Item 5.02. Departure of Directors or Certain Officers; Election of Directors;
Appointment of Certain Officers; Compensatory Arrangements of Certain
Officers.
NCR Corporation (the "Company") entered into employment agreement amendments
(the "Amendments") with each of Michael D. Hayford, the Company's Chief
Executive Officer, Owen J. Sullivan, the Company's President and Chief Operating
Officer, Timothy C. Oliver, the Company's Senior Executive Vice President and
Chief Financial Officer, and Donald W. Layden, the Company's Executive Vice
President, President, Payments & Network, Head of Strategy and M&A.
Mr. Hayford's Amendment provides that: (i) for purposes of the Amended and
Restated NCR Change in Control Severance Plan (the "CIC Severance Plan"), if his
employment is terminated without cause or he resigns for good reason (as defined
in the CIC Severance Plan) within the two-year period following, or the
ninety-day period preceding, a "qualified transaction" (as defined in the
Amendment, which includes, among other things, a spin-off, split-off or sale of
the Commerce or Banking segment or a sale of more than 50% of the Company's
assets), he will receive the separation benefits that he is currently eligible
to receive under the CIC Severance Plan upon a termination without cause or
resignation for good reason following a change in control; (ii) for purposes of
any then-outstanding equity awards, if his employment is terminated without
cause or he resigns for good reason (as defined in the CIC Severance Plan)

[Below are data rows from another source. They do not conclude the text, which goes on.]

(** * Arestor: the record model and its Redis connector

    A shallow embedding of [arestor/common/model.py] and
    [arestor/common/connector.py].  Python objects that are mutated in
    place become explicit states threaded through a state-and-exception
    monad; Python dictionaries keep their insertion order and are
    association lists with unique keys; the Redis server is a pair of
    finite maps (hashes and sets). *)

From Stdlib Require Import String Ascii List ZArith.
From stdpp Require Import gmap strings pretty.
Import ListNotations.
Open Scope string_scope.

(** ** Python runtime *)

Module Py.

(** A message is kept as its format string and its arguments. *)
Inductive message := Msg (fmt : string) (args : list string).

(** The exception classes the two modules can raise or let through. *)
Inductive exn :=
| TypeError (m : message)
| AttributeError (type_name attribute : string)
| NameError (name : string)
| UnboundLocalError (name : string)
| IndexError (m : message)
| ArestorException (m : message)
| DataProcessingError (m : message)
| NotFound (m : message)
| RedisError
| ConnectionError.

Inductive result (A : Type) :=
| Ok (a : A)
| Raise (e : exn).
Arguments Ok {A} a.
Arguments Raise {A} e.

(** Computations over a mutable object of type [S]: the state is
    returned also when an exception is raised, since the mutations made
    before the [raise] are kept. *)
Definition M (S A : Type) : Type := S -> result A * S.

Definition ret {S A} (a : A) : M S A := fun s => (Ok a, s).
Definition raise {S A} (e : exn) : M S A := fun s => (Raise e, s).
Definition bind {S A B} (m : M S A) (k : A -> M S B) : M S B :=
  fun s => match m s with
           | (Ok a, s') => k a s'
           | (Raise e, s') => (Raise e, s')
           end.
Definition get_state {S} : M S S := fun s => (Ok s, s).
Definition put_state {S} (s : S) : M S unit := fun _ => (Ok tt, s).
Definition modify {S} (f : S -> S) : M S unit := fun s => (Ok tt, f s).

(** A computation on one component of a pair of objects. *)
Definition on_fst {S1 S2 A} (m : M S1 A) : M (S1 * S2) A :=
  fun s => let (r, s1) := m (fst s) in (r, (s1, snd s)).
Definition on_snd {S1 S2 A} (m : M S2 A) : M (S1 * S2) A :=
  fun s => let (r, s2) := m (snd s) in (r, (fst s, s2)).

(** [try: m except e: h e] *)
Definition try_except {S A} (m : M S A) (h : exn -> option (M S A)) : M S A :=
  fun s => match m s with
           | (Ok a, s') => (Ok a, s')
           | (Raise e, s') => match h e with
                              | Some k => k s'
                              | None => (Raise e, s')
                              end
           end.

(** [for x in l: body x] *)
Fixpoint for_each {S A} (l : list A) (body : A -> M S unit) : M S unit :=
  match l with
  | [] => ret tt
  | x :: l' => bind (body x) (fun _ => for_each l' body)
  end.

(** Values that fields and stored documents hold. *)
#[warnings="-register-all"] Inductive value :=
| VNone
| VBool (b : bool)
| VInt (n : Z)
| VStr (s : string)
| VList (l : list value)
| VDict (d : list (string * value)).

Inductive pytype := TNoneType | TBool | TInt | TStr | TList | TDict | TObject.

Definition type_name (v : value) : string :=
  match v with
  | VNone => "NoneType"
  | VBool _ => "bool"
  | VInt _ => "int"
  | VStr _ => "str"
  | VList _ => "list"
  | VDict _ => "dict"
  end.

Definition repr_type (t : pytype) : string :=
  match t with
  | TNoneType => "<class 'NoneType'>"
  | TBool => "<class 'bool'>"
  | TInt => "<class 'int'>"
  | TStr => "<class 'str'>"
  | TList => "<class 'list'>"
  | TDict => "<class 'dict'>"
  | TObject => "<class 'object'>"
  end.

(** [isinstance(v, t)]; [bool] is a subclass of [int]. *)
Definition isinstance (v : value) (t : pytype) : bool :=
  match t, v with
  | TObject, _ => true
  | TNoneType, VNone => true
  | TBool, VBool _ => true
  | TInt, VInt _ => true
  | TInt, VBool _ => true
  | TStr, VStr _ => true
  | TList, VList _ => true
  | TDict, VDict _ => true
  | _, _ => false
  end.

(** Truth value of an object in a condition. *)
Definition truthy (v : value) : bool :=
  match v with
  | VNone => false
  | VBool b => b
  | VInt n => negb (Z.eqb n 0)
  | VStr s => negb (String.eqb s "")
  | VList l => match l with [] => false | _ => true end
  | VDict d => match d with [] => false | _ => true end
  end.

Definition is_None (v : value) : bool :=
  match v with VNone => true | _ => false end.

(** *** Dictionaries: insertion ordered, one entry per key *)

Definition pydict (V : Type) : Type := list (string * V).

Section Dict.
Context {V : Type}.

Fixpoint dict_get (k : string) (d : pydict V) : option V :=
  match d with
  | [] => None
  | (k', v) :: d' => if String.eqb k k' then Some v else dict_get k d'
  end.

Definition dict_contains (k : string) (d : pydict V) : bool :=
  match dict_get k d with Some _ => true | None => false end.

(** [d[k] = v]: an existing key keeps its position. *)
Fixpoint dict_set (k : string) (v : V) (d : pydict V) : pydict V :=
  match d with
  | [] => [(k, v)]
  | (k', v') :: d' =>
      if String.eqb k k' then (k, v) :: d' else (k', v') :: dict_set k v d'
  end.

(** [d.pop(k, None)]: the dictionary without [k]. *)
Fixpoint dict_remove (k : string) (d : pydict V) : pydict V :=
  match d with
  | [] => []
  | (k', v') :: d' =>
      if String.eqb k k' then d' else (k', v') :: dict_remove k d'
  end.

(** [d.update(other)] *)
Definition dict_update (d other : pydict V) : pydict V :=
  fold_left (fun acc kv => dict_set (fst kv) (snd kv) acc) other d.

Definition dict_keys (d : pydict V) : list string := map fst d.
Definition dict_values (d : pydict V) : list V := map snd d.
End Dict.

(** [d.get(k)] on a dictionary of values: a missing key reads [None]. *)
Definition dict_get_default (k : string) (d : pydict value) : value :=
  match dict_get k d with Some v => v | None => VNone end.

(** [s.split(sep)] for a one-character separator. *)
Fixpoint split (sep : ascii) (s : string) : list string :=
  match s with
  | EmptyString => [EmptyString]
  | String c s' =>
      if Ascii.eqb c sep then EmptyString :: split sep s'
      else match split sep s' with
           | [] => [String c EmptyString]
           | h :: t => String c h :: t
           end
  end.

(** [sep.join(l)] *)
Definition join (sep : string) (l : list string) : string := String.concat sep l.

(** [c in s] for a character. *)
Fixpoint contains_char (c : ascii) (s : string) : bool :=
  match s with
  | EmptyString => false
  | String c' s' => Ascii.eqb c c' || contains_char c s'
  end.

End Py.

Declare Scope py_scope.
Delimit Scope py_scope with py.
Notation "x <- m ;; k" := (Py.bind m (fun x => k))
  (at level 100, m at next level, right associativity) : py_scope.
Notation "m ;;; k" := (Py.bind m (fun _ => k))
  (at level 100, right associativity) : py_scope.

(** ** model.py *)

Module model.
Import Py.
Local Open Scope py_scope.

(** A field's [default] is any object: a plain value ([None] when the
    field has no default) or a zero-argument callable.  A callable is
    given the number of factory calls made so far, which stands for the
    hidden state ([uuid.uuid1()] reads the clock) its result depends on;
    like any call it returns a value or raises. *)
Inductive default_object :=
| Plain (v : value)
| Callable (f : nat -> result value).

Record Field := {
  name : string;
  key : string;
  field_type : pytype;
  default : default_object;
  is_required : bool;
  is_read_only : bool
}.

(** [Field(name, key)] with the constructor's keyword defaults. *)
Definition Field_ (n k : string) : Field :=
  {| name := n; key := k; field_type := TStr; default := Plain VNone;
     is_required := false; is_read_only := false |}.

(** [default is not None] *)
Definition has_default (d : default_object) : bool :=
  match d with Plain VNone => false | _ => true end.

(** [six.callable(default)] *)
Definition callable (d : default_object) : bool :=
  match d with Callable _ => true | Plain _ => false end.

Record _ModelOptions := {
  _name : string;
  _fields : pydict Field;
  _defaults : pydict value;
  _default_callables : pydict (nat -> result value)
}.

Definition remove_field (field_name : string) (o : _ModelOptions) : _ModelOptions :=
  match dict_get field_name (_fields o) with
  | None => o
  | Some field =>
      let fields' := dict_remove field_name (_fields o) in
      if has_default (default field) then
        if callable (default field) then
          {| _name := _name o; _fields := fields'; _defaults := _defaults o;
             _default_callables := dict_remove (name field) (_default_callables o) |}
        else
          {| _name := _name o; _fields := fields';
             _defaults := dict_remove (name field) (_defaults o);
             _default_callables := _default_callables o |}
      else
        {| _name := _name o; _fields := fields'; _defaults := _defaults o;
           _default_callables := _default_callables o |}
  end.

Definition add_field (field : Field) (o : _ModelOptions) : _ModelOptions :=
  let o := remove_field (name field) o in
  let fields' := dict_set (name field) field (_fields o) in
  match default field with
  | Plain VNone =>
      {| _name := _name o; _fields := fields'; _defaults := _defaults o;
         _default_callables := _default_callables o |}
  | Callable f =>
      {| _name := _name o; _fields := fields'; _defaults := _defaults o;
         _default_callables := dict_set (key field) f (_default_callables o) |}
  | Plain v =>
      {| _name := _name o; _fields := fields';
         _defaults := dict_set (key field) v (_defaults o);
         _default_callables := _default_callables o |}
  end.

(** The call [default()]: the state is the count of factory calls. *)
Definition call_default (f : nat -> result value) : M nat value :=
  fun tick => (f tick, S tick).

(** [get_defaults]: an exception of a factory leaves the loop, and the
    factories after it are not called. *)
Fixpoint call_defaults (cs : pydict (nat -> result value)) (defaults : pydict value)
  : M nat (pydict value) :=
  match cs with
  | [] => ret defaults
  | (field_name, default) :: cs' =>
      v <- call_default default ;;
      call_defaults cs' (dict_set field_name v defaults)
  end.

Definition get_defaults (o : _ModelOptions) : M nat (pydict value) :=
  call_defaults (_default_callables o) (_defaults o).

(** Binding the keyword arguments of a call [function(..., **fields)]
    whose parameters [parameters] have their values already: a keyword
    with the name of one of them would give it a second value, and the
    call raises before the body runs.  The keywords are taken in the
    order of [fields]. *)
Definition bind_keywords {S} (function : string) (parameters : list string)
           (fields : pydict value) : M S unit :=
  match find (fun k => existsb (String.eqb k) parameters) (dict_keys fields) with
  | Some k =>
      raise (TypeError (Msg "%s() got multiple values for argument %r" [function; k]))
  | None => ret tt
  end.

(** *** The metaclass *)

(** A model class: its name, the field descriptors among its attributes
    (by attribute name) and the options object injected as [_meta]. *)
Record model_class := {
  cls_name : string;
  descriptors : pydict Field;
  _meta : _ModelOptions
}.

Definition starts_with_underscore (s : string) : bool :=
  match s with
  | String c _ => Ascii.eqb c "_"%char
  | EmptyString => false
  end.

(** The fields of the bases are copied into [attrs] unless overridden. *)
Definition inherit_base (attrs : pydict Field) (base : model_class) : pydict Field :=
  fold_left (fun attrs kd =>
               if dict_contains (fst kd) attrs then attrs
               else dict_set (fst kd) (snd kd) attrs)
            (descriptors base) attrs.

Definition register (cls : model_class) (attr : string * Field) : model_class :=
  if starts_with_underscore (fst attr) then cls
  else {| cls_name := cls_name cls;
          descriptors := dict_set (name (snd attr)) (snd attr) (descriptors cls);
          _meta := add_field (snd attr) (_meta cls) |}.

(** [_BaseModel.__new__(mcs, name, bases, attrs)], [attrs] restricted to
    the attributes that are [Field] objects. *)
Definition __new__ (name : string) (bases : list model_class) (attrs : pydict Field)
  : model_class :=
  let attrs := fold_left inherit_base bases attrs in
  fold_left register attrs
    {| cls_name := name; descriptors := [];
       _meta := {| _name := name; _fields := []; _defaults := [];
                   _default_callables := [] |} |}.

(** *** BaseModel *)

Module BaseModel.

(** The instance attributes. *)
Record t := {
  _data : pydict value;
  _changes : pydict value;
  _cache : pydict value;
  _provision_done : bool
}.

Definition cls : model_class := __new__ "BaseModel" [] [].

(** [_FieldDescriptor.__get__] on an instance. *)
Definition __get__ (field : Field) (instance : t) : value :=
  dict_get_default (key field) (_data instance).

(** [_FieldDescriptor.__set__] *)
Definition __set__ (field : Field) (v : value) : M t unit :=
  fun instance =>
    if negb (isinstance v (field_type field)) then
      raise (TypeError (Msg "Invalid type of value (should be %r)"
                            [repr_type (field_type field)])) instance
    else if _provision_done instance && is_read_only field then
      raise (TypeError (Msg "%r does not support item assignment"
                            [name field])) instance
    else
      (Ok tt,
       {| _data := dict_set (key field) v (_data instance);
          _changes := dict_set (key field) v (_changes instance);
          _cache := _cache instance;
          _provision_done := _provision_done instance |}).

within the two-year period following, or the ninety-day period preceding, a
qualified transaction, he will receive the accelerated vesting treatment (and
for any stock options, the post-termination exercise period) as set forth in the
applicable award agreements upon a "Change in Control Termination" or "Good
Reason Termination," as the case may be, that occurs in connection with a change
in control in which the equity awards are assumed, converted or replaced;
(iii) for purposes of any pre-2023 equity awards, if his employment is
terminated for any reason other than for cause on or after August 13, 2024, he
will receive the vesting treatment that he would have received upon a "mutually
agreed retirement" approved by the Compensation and Human Resource Committee of
the Board of the Directors (the "CHRC") (as described in the Company's annual
proxy statement filed on March 22, 2022), and any vested options will remain
outstanding and exercisable through their original expiration dates; and
(iv) the completion of a qualified transaction will constitute good reason for
purposes of the CIC Severance Plan and any equity awards.
Mr. Sullivan's and Mr. Layden's Amendments provide that: (i) for purposes of the
Amended and Restated NCR Executive Severance Plan (the "Executive Severance
Plan"), if he resigns for good reason (as defined in the CIC Severance Plan), he
will receive the separation benefits that he is currently eligible to receive
under the Executive Severance Plan upon a termination without cause; (ii) for
purposes of the CIC Severance Plan, if his employment is terminated without
cause or he resigns for good reason (as defined in the CIC Severance Plan)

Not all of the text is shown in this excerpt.